*** Opening of Supplied entries ***
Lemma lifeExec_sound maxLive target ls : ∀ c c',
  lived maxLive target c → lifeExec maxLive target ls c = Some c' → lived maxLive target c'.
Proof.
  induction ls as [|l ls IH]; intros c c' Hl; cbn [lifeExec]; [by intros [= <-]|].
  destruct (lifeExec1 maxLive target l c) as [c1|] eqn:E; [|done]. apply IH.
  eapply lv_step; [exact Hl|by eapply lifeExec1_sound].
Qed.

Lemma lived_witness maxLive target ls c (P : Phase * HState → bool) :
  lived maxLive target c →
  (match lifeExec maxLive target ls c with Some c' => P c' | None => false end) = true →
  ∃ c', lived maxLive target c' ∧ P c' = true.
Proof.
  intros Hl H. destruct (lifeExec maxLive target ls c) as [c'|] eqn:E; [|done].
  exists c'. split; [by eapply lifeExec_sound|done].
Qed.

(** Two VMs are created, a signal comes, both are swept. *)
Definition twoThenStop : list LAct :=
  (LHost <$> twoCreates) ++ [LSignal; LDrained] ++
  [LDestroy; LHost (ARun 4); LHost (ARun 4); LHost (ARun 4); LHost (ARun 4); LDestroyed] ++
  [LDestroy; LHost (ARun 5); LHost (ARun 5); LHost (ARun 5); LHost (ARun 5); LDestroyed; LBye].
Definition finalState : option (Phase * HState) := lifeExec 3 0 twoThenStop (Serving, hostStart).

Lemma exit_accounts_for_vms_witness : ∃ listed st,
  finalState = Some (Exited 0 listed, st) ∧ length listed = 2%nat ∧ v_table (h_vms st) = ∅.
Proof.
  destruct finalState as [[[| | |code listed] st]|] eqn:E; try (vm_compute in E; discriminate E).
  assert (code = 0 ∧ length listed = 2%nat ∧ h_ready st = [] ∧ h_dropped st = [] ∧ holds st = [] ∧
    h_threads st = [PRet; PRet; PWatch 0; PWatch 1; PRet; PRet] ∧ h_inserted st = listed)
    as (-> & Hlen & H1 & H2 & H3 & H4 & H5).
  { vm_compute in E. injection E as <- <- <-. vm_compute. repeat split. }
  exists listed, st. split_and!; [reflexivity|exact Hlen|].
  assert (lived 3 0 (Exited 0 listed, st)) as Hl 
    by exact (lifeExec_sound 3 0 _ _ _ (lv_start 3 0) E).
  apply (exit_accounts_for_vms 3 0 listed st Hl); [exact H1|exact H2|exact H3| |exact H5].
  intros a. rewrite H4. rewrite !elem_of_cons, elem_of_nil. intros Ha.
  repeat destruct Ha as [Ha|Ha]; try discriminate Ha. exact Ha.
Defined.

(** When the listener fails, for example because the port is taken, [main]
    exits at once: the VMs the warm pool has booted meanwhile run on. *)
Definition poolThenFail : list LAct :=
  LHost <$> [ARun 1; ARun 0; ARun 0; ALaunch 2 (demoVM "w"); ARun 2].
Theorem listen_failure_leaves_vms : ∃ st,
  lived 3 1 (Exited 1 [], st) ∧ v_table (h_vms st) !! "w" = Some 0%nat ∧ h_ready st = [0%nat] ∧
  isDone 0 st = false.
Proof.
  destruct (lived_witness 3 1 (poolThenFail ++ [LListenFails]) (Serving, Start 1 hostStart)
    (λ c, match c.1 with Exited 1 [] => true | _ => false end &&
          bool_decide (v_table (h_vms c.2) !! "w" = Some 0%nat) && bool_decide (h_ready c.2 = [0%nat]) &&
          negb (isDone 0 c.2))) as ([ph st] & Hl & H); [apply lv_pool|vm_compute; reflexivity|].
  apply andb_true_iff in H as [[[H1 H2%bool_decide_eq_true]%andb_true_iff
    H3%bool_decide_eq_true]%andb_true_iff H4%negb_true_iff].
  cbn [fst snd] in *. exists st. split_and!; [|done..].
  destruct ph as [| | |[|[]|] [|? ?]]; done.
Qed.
*** Close of Supplied entries ***
*** Opening of Supplied entries ***
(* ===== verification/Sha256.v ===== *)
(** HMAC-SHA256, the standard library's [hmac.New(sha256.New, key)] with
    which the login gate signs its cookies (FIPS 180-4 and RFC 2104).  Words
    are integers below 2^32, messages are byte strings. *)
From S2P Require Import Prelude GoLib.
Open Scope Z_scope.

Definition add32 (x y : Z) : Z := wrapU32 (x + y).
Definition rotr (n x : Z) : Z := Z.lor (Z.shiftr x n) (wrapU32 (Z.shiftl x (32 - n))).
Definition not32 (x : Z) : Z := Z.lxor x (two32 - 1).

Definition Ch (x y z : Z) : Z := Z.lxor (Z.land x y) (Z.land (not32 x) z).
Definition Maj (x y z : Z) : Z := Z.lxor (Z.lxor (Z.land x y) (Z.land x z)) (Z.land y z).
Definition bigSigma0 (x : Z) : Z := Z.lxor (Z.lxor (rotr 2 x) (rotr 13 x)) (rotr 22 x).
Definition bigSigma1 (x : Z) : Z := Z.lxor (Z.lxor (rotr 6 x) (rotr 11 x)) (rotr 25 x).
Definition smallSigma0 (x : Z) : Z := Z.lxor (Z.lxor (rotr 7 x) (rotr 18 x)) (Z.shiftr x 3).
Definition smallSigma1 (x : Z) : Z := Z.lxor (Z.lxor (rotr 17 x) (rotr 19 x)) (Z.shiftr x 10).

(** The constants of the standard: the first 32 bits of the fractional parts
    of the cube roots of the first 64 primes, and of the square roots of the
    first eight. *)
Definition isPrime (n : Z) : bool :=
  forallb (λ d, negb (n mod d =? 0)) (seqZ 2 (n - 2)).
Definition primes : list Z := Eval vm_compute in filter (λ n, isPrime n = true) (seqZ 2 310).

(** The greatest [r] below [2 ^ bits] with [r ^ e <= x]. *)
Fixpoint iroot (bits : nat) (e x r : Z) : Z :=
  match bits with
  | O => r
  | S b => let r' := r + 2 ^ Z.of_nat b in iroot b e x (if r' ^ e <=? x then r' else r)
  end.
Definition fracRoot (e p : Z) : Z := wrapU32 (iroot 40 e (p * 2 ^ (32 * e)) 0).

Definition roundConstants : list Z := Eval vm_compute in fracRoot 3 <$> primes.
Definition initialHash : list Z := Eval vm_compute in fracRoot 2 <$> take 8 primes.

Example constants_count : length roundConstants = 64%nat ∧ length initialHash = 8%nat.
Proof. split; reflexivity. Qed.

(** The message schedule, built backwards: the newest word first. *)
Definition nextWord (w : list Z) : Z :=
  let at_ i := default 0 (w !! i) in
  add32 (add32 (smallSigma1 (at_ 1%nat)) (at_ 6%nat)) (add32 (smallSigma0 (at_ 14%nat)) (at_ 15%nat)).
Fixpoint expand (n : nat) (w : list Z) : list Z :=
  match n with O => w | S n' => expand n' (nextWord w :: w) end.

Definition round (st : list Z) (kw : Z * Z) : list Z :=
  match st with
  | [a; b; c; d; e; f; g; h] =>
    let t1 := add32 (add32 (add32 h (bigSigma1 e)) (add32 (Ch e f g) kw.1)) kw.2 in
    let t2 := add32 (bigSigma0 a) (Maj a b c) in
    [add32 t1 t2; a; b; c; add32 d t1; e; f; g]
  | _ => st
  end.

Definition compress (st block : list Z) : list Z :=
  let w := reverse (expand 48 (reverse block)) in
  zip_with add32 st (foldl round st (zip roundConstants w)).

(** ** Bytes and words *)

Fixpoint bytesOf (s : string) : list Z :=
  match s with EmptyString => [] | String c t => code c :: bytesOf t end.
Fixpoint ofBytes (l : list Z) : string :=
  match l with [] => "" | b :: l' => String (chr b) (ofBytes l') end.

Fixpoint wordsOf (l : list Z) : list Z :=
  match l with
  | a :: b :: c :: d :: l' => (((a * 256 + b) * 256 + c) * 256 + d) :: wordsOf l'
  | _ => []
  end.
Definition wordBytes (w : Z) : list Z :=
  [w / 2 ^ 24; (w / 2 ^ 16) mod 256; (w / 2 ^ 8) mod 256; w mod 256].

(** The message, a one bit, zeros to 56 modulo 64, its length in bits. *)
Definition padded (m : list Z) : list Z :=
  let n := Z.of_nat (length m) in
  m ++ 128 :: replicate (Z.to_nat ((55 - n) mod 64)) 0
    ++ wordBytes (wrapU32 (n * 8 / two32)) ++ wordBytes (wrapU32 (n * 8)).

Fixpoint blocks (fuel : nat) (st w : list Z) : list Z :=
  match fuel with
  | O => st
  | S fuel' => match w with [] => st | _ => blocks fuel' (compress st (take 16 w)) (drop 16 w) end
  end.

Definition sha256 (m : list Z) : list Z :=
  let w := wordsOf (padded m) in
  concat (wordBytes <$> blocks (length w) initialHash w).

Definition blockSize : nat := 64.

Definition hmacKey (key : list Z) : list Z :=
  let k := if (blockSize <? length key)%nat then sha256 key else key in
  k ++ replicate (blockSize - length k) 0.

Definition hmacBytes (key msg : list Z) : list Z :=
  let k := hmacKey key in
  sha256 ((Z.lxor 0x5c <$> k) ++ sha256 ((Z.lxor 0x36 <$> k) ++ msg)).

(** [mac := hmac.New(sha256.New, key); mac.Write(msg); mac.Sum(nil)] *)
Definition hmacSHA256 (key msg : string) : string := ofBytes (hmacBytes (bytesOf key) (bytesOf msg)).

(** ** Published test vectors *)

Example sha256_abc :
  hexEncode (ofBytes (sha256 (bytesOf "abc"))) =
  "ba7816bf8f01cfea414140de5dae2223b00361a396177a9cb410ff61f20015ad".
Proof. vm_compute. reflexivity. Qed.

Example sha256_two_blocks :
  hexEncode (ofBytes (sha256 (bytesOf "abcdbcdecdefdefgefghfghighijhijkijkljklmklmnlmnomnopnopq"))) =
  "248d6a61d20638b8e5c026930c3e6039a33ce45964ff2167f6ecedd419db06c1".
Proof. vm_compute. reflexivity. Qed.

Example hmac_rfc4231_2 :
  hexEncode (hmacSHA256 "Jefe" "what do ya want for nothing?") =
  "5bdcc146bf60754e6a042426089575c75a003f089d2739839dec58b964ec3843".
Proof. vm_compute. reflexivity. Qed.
*** Close of Supplied entries ***
*** Opening of Supplied entries ***
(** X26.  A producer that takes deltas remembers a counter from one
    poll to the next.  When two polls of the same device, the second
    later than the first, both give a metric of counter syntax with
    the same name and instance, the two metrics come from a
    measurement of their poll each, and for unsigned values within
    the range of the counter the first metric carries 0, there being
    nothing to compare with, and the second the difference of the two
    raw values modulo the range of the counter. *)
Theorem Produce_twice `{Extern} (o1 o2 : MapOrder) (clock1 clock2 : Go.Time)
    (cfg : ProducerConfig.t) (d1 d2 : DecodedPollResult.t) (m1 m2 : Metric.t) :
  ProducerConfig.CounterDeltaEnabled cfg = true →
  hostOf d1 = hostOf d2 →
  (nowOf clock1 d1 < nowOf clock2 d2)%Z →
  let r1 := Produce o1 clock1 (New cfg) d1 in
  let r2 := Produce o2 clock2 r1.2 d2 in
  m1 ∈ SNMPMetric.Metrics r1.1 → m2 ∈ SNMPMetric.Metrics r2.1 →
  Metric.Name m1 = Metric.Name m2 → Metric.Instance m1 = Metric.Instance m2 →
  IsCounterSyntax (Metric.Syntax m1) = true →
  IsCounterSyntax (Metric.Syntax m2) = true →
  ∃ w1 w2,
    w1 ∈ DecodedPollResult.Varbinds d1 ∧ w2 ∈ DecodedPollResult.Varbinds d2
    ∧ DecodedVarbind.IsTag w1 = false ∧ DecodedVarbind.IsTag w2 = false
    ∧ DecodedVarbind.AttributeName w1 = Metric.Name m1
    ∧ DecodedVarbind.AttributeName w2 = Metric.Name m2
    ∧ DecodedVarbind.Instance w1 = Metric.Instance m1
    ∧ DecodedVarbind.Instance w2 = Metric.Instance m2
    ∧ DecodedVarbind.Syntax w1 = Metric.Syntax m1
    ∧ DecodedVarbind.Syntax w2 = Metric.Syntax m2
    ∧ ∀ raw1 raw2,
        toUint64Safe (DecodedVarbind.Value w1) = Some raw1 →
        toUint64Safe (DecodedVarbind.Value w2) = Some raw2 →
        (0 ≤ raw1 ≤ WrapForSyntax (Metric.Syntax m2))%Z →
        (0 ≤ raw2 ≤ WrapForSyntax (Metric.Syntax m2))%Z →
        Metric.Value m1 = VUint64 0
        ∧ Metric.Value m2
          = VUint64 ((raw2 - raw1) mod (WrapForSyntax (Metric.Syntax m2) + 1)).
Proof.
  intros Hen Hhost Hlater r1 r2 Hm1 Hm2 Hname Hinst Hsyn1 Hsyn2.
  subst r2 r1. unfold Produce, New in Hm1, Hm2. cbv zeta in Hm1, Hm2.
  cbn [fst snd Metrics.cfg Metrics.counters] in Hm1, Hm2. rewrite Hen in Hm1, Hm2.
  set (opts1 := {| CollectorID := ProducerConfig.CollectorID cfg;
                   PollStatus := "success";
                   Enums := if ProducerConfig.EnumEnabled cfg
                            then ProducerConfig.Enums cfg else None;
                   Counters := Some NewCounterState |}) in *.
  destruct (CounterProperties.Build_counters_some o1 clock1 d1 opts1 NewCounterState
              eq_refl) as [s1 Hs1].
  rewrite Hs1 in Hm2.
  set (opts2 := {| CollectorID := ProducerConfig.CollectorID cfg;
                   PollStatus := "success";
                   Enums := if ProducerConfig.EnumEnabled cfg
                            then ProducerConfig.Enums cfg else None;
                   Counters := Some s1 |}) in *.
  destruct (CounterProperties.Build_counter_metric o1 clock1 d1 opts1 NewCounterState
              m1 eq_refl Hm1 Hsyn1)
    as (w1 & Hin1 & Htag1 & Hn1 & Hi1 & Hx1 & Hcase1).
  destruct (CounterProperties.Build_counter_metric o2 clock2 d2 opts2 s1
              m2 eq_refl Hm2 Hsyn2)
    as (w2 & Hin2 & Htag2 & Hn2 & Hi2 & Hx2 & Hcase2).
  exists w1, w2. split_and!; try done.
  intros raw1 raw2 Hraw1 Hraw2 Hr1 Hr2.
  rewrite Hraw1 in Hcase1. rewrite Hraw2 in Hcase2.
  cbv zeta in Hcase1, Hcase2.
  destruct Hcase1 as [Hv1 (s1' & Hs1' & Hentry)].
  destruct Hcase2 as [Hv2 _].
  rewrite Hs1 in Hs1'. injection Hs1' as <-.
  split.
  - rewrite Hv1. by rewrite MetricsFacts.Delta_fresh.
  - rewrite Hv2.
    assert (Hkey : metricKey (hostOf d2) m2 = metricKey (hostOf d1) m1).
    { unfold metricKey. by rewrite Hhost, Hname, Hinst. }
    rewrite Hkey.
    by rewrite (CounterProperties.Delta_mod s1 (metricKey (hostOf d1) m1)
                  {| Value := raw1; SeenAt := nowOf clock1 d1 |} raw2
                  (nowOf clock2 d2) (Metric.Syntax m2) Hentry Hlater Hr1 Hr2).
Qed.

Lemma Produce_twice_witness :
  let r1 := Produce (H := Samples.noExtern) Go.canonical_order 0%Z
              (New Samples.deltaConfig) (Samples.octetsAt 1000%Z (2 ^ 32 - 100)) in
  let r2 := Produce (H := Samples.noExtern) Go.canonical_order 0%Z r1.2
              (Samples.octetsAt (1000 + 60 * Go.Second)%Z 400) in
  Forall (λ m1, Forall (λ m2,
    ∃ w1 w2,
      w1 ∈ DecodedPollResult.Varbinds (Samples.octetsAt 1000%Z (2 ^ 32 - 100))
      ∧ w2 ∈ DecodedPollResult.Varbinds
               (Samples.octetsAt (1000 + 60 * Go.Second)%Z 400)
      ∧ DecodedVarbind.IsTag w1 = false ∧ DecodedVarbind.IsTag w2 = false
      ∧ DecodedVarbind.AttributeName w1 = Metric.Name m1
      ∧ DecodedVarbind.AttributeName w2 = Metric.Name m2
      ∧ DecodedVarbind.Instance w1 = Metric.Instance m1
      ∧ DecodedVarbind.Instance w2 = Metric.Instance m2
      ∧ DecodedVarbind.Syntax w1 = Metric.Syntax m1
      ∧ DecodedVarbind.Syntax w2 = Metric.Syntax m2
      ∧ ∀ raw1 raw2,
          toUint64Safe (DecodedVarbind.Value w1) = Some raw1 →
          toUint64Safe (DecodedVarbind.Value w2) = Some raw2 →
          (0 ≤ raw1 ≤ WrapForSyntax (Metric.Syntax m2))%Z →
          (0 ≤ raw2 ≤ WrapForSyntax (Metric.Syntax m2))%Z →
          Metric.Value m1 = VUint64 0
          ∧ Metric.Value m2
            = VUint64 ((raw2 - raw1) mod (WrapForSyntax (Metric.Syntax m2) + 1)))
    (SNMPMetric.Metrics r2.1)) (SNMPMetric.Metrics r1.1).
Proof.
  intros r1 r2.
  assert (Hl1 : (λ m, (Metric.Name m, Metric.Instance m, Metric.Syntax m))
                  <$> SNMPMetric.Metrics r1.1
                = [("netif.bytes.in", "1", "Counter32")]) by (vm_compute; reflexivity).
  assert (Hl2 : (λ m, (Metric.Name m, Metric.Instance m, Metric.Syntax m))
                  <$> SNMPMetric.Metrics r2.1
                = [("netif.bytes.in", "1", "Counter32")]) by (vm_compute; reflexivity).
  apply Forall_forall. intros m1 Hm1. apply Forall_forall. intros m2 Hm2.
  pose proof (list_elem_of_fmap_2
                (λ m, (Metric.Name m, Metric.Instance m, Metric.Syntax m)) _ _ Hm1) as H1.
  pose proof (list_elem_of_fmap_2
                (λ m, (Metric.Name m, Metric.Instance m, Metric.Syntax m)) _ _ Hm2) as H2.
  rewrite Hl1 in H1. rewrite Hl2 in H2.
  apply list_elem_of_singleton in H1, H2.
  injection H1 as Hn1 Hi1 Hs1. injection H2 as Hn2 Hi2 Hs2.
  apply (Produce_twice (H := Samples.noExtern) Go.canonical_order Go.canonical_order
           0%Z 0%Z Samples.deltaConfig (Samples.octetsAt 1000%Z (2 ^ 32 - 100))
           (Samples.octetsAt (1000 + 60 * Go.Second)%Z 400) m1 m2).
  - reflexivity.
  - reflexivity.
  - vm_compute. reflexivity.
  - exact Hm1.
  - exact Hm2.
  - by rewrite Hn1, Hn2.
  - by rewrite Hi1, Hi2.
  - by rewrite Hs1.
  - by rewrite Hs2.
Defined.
*** Close of Supplied entries ***
Within the entries above, find the string "WrapForSyntax" and return each line that holds it.

        (0 ≤ raw1 ≤ WrapForSyntax (Metric.Syntax m2))%Z →
        (0 ≤ raw2 ≤ WrapForSyntax (Metric.Syntax m2))%Z →
          = VUint64 ((raw2 - raw1) mod (WrapForSyntax (Metric.Syntax m2) + 1)).
          (0 ≤ raw1 ≤ WrapForSyntax (Metric.Syntax m2))%Z →
          (0 ≤ raw2 ≤ WrapForSyntax (Metric.Syntax m2))%Z →
            = VUint64 ((raw2 - raw1) mod (WrapForSyntax (Metric.Syntax m2) + 1)))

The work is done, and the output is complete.